EXERCISE OBJECTIVE => For the entries that follow, restate word for word the line containing "TypeError (msg : string)", the line containing "(** [slice(start, stop)]", and every line that lies between them.

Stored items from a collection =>
(** * allennlp/nn/initializers.py

    A shallow embedding of [block_orthogonal], the initializer registry,
    [Initializer.from_params] and [InitializerApplicator.__call__], and the
    properties of the module's specification proved over it.

    Python values are modelled as the code uses them: [int] as [Z], tensor
    dimension sizes as [nat], [dict] and [set] as stdpp's [gmap] and [gset],
    exceptions as a result that carries the state reached when they are
    raised.  The regular-expression engine, the numeric routines of
    [torch.nn.init] and the random generator they draw from are external
    collaborators and are taken as parameters. *)

From stdpp Require Import gmap strings list pretty sorting.
From Stdlib Require Import ZArith Lia.

Local Open Scope Z_scope.

(** ** Python built-ins *)

Module Py.

Inductive Exn : Type :=
| ConfigurationError (msg : string)
| ZeroDivisionError
| ValueError (msg : string)
| TypeError (msg : string)
| IndexError (msg : string).

(** [a % b] on ints: the result has the sign of the divisor, and a zero
    divisor raises. *)
Definition mod_ (a b : Z) : Exn + Z :=
  if b =? 0 then inl ZeroDivisionError else inr (a mod b).

(** [len(range(start, stop, step))] for a non-zero step. *)
Definition range_len (start stop step : Z) : nat :=
  if 0 <? step then
    if start <? stop then Z.to_nat ((stop - start - 1) / step + 1) else 0%nat
  else
    if stop <? start then Z.to_nat ((start - stop - 1) / (- step) + 1) else 0%nat.

(** [list(range(start, stop, step))]. *)
Definition range (start stop step : Z) : Exn + list Z :=
  if step =? 0 then inl (ValueError "range() arg 3 must not be zero")
  else inr (map (fun i : nat => start + Z.of_nat i * step)
                (seq 0 (range_len start stop step))).

(** [itertools.product] over the unpacked pools, as the library documents it:
    [result = [[]]; for pool in pools: result = [x+[y] for x in result for y in pool]]. *)
Definition product_step {A} (result : list (list A)) (pool : list A) : list (list A) :=
  flat_map (fun x => map (fun y => x ++ [y]) pool) result.

Definition product {A} (pools : list (list A)) : list (list A) :=
  foldl product_step [[]] pools.

(** [repr] of a list of ints: ["[10, 5]"]. *)
Fixpoint join (sep : string) (l : list string) : string :=
  match l with
  | [] => EmptyString
  | [x] => x
  | x :: rest => x +:+ sep +:+ join sep rest
  end.

Definition repr_ints (l : list Z) : string :=
  "[" +:+ join ", " (map pretty l) +:+ "]".

(** [slice(start, stop)] with the default step. *)
Record slice : Type := Slice { start : Z; stop : Z }.

(** [slice.indices(n)] for the default step: negative bounds count from
    the end, and both are clamped to [0, n]. *)
Definition clamp (n : nat) (i : Z) : Z :=
  if i <? 0 then Z.max (i + Z.of_nat n) 0 else Z.min i (Z.of_nat n).

Definition in_slice (n : nat) (s : slice) (i : nat) : bool :=
  (clamp n (start s) <=? Z.of_nat i) && (Z.of_nat i <? clamp n (stop s)).

Definition slice_len (n : nat) (s : slice) : nat :=
  Z.to_nat (clamp n (stop s) - clamp n (start s)).

End Py.

Export Py.

(** A computation that returns a value or raises: [x ← m; k] runs [k] on
    the value of [m] and passes an exception of [m] on. *)
Global Instance exn_ret : MRet (sum Exn) := fun _ x => inr x.
Global Instance exn_bind : MBind (sum Exn) := fun _ _ k m =>
  match m with inl e => inl e | inr x => k x end.

(** The lexicographic Cartesian product: the first pool varies slowest. *)
Fixpoint cartesian {A} (pools : list (list A)) : list (list A) :=
  match pools with
  | [] => [[]]
  | pool :: rest => flat_map (fun y => map (cons y) (cartesian rest)) pool
  end.

(** ** Tensors *)

Section Initializers.

(** The element type of tensors and the type of the [gain] argument. *)
Variable Float : Type.
(** The literal [1.0]. *)
Variable float_one : Float.
(** The state of the random generator the numeric routines draw from. *)
Variable Generator : Type.

(** A tensor: its [size()] and its elements by multi-index. *)
Record Tensor : Type := mkTensor {
  size : list nat;
  data : list nat -> Float
}.

(** The argument of an initializer: a raw tensor, or an autograd
    [Variable] wrapping one in its [.data]. *)
Inductive TensorArg : Type :=
| Raw (t : Tensor)
| Var (t : Tensor).

Definition arg_tensor (a : TensorArg) : Tensor :=
  match a with Raw t => t | Var t => t end.

(** A multi-index lies in the tensor's index space. *)
Fixpoint in_bounds (sizes : list nat) (idx : list nat) : bool :=
  match sizes, idx with
  | [], [] => true
  | n :: sizes', i :: idx' => (i <? n)%nat && in_bounds sizes' idx'
  | _, _ => false
  end.

(** [idx] is selected by [tensor[block_slice]]: the slices constrain the
    leading dimensions, the dimensions after them are taken whole. *)
Fixpoint in_block (sizes : list nat) (block : list slice) (idx : list nat) {struct block}
    : bool :=
  match block with
  | [] => true
  | s :: block' =>
      match sizes, idx with
      | n :: sizes', i :: idx' => in_slice n s i && in_block sizes' block' idx'
      | _, _ => false
      end
  end.

Fixpoint block_shape (sizes : list nat) (block : list slice) {struct block} : list nat :=
  match block, sizes with
  | s :: block', n :: sizes' => slice_len n s :: block_shape sizes' block'
  | _, _ => sizes
  end.

(** The offset of a block's first element, per sliced dimension. *)
Fixpoint block_origin (sizes : list nat) (block : list slice) {struct block} : list nat :=
  match block, sizes with
  | s :: block', n :: sizes' => Z.to_nat (clamp n (start s)) :: block_origin sizes' block'
  | _, _ => []
  end.

Fixpoint shift (origin idx : list nat) : list nat :=
  match origin, idx with
  | o :: origin', i :: idx' => (o + i)%nat :: shift origin' idx'
  | _, _ => idx
  end.

Fixpoint unshift (origin idx : list nat) : list nat :=
  match origin, idx with
  | o :: origin', i :: idx' => (i - o)%nat :: unshift origin' idx'
  | _, _ => idx
  end.

(** [tensor[block_slice]]; more slices than dimensions is an error. *)
Definition getitem (t : Tensor) (block : list slice) : Exn + Tensor :=
  if (length (size t) <? length block)%nat then inl (IndexError "too many indices for tensor")
  else inr {| size := block_shape (size t) block;
              data := fun idx => data t (shift (block_origin (size t) block) idx) |}.

(** [tensor[block_slice] = src]. *)
Definition setitem (t : Tensor) (block : list slice) (src : Tensor) : Exn + Tensor :=
  if (length (size t) <? length block)%nat then inl (IndexError "too many indices for tensor")
  else inr {| size := size t;
              data := fun idx =>
                if in_block (size t) block idx
                then data src (unshift (block_origin (size t) block) idx)
                else data t idx |}.

(** ** Configuration values and the numeric routines *)

(** A value of a configuration file. *)
#[warnings="-register-all"] Inductive Value : Type :=
| VInt (n : Z)
| VFloat (x : Float)
| VStr (s : string)
| VList (l : list Value).

(** The routines of [torch.nn.init] that the registry wraps. *)
Inductive TorchInit : Type :=
| normal | uniform | orthogonal | constant | dirac
| xavier_normal | xavier_uniform | kaiming_normal | kaiming_uniform
| sparse | eye.

(** What a call leaves behind: the exception it raised if any, the
    elements of the tensor it was given, and the generator state. *)
Record Outcome : Type := mkOutcome {
  raised : option Exn;
  tensor_after : Tensor;
  gen_after : Generator
}.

ANSWER SPACE =>
| TypeError (msg : string)
| IndexError (msg : string).

(** [a % b] on ints: the result has the sign of the divisor, and a zero
    divisor raises. *)
Definition mod_ (a b : Z) : Exn + Z :=
  if b =? 0 then inl ZeroDivisionError else inr (a mod b).

(** [len(range(start, stop, step))] for a non-zero step. *)
Definition range_len (start stop step : Z) : nat :=
  if 0 <? step then
    if start <? stop then Z.to_nat ((stop - start - 1) / step + 1) else 0%nat
  else
    if stop <? start then Z.to_nat ((start - stop - 1) / (- step) + 1) else 0%nat.

(** [list(range(start, stop, step))]. *)
Definition range (start stop step : Z) : Exn + list Z :=
  if step =? 0 then inl (ValueError "range() arg 3 must not be zero")
  else inr (map (fun i : nat => start + Z.of_nat i * step)
                (seq 0 (range_len start stop step))).

(** [itertools.product] over the unpacked pools, as the library documents it:
    [result = [[]]; for pool in pools: result = [x+[y] for x in result for y in pool]]. *)
Definition product_step {A} (result : list (list A)) (pool : list A) : list (list A) :=
  flat_map (fun x => map (fun y => x ++ [y]) pool) result.

Definition product {A} (pools : list (list A)) : list (list A) :=
  foldl product_step [[]] pools.

(** [repr] of a list of ints: ["[10, 5]"]. *)
Fixpoint join (sep : string) (l : list string) : string :=
  match l with
  | [] => EmptyString
  | [x] => x
  | x :: rest => x +:+ sep +:+ join sep rest
  end.

Definition repr_ints (l : list Z) : string :=
  "[" +:+ join ", " (map pretty l) +:+ "]".

(** [slice(start, stop)] with the default step. *)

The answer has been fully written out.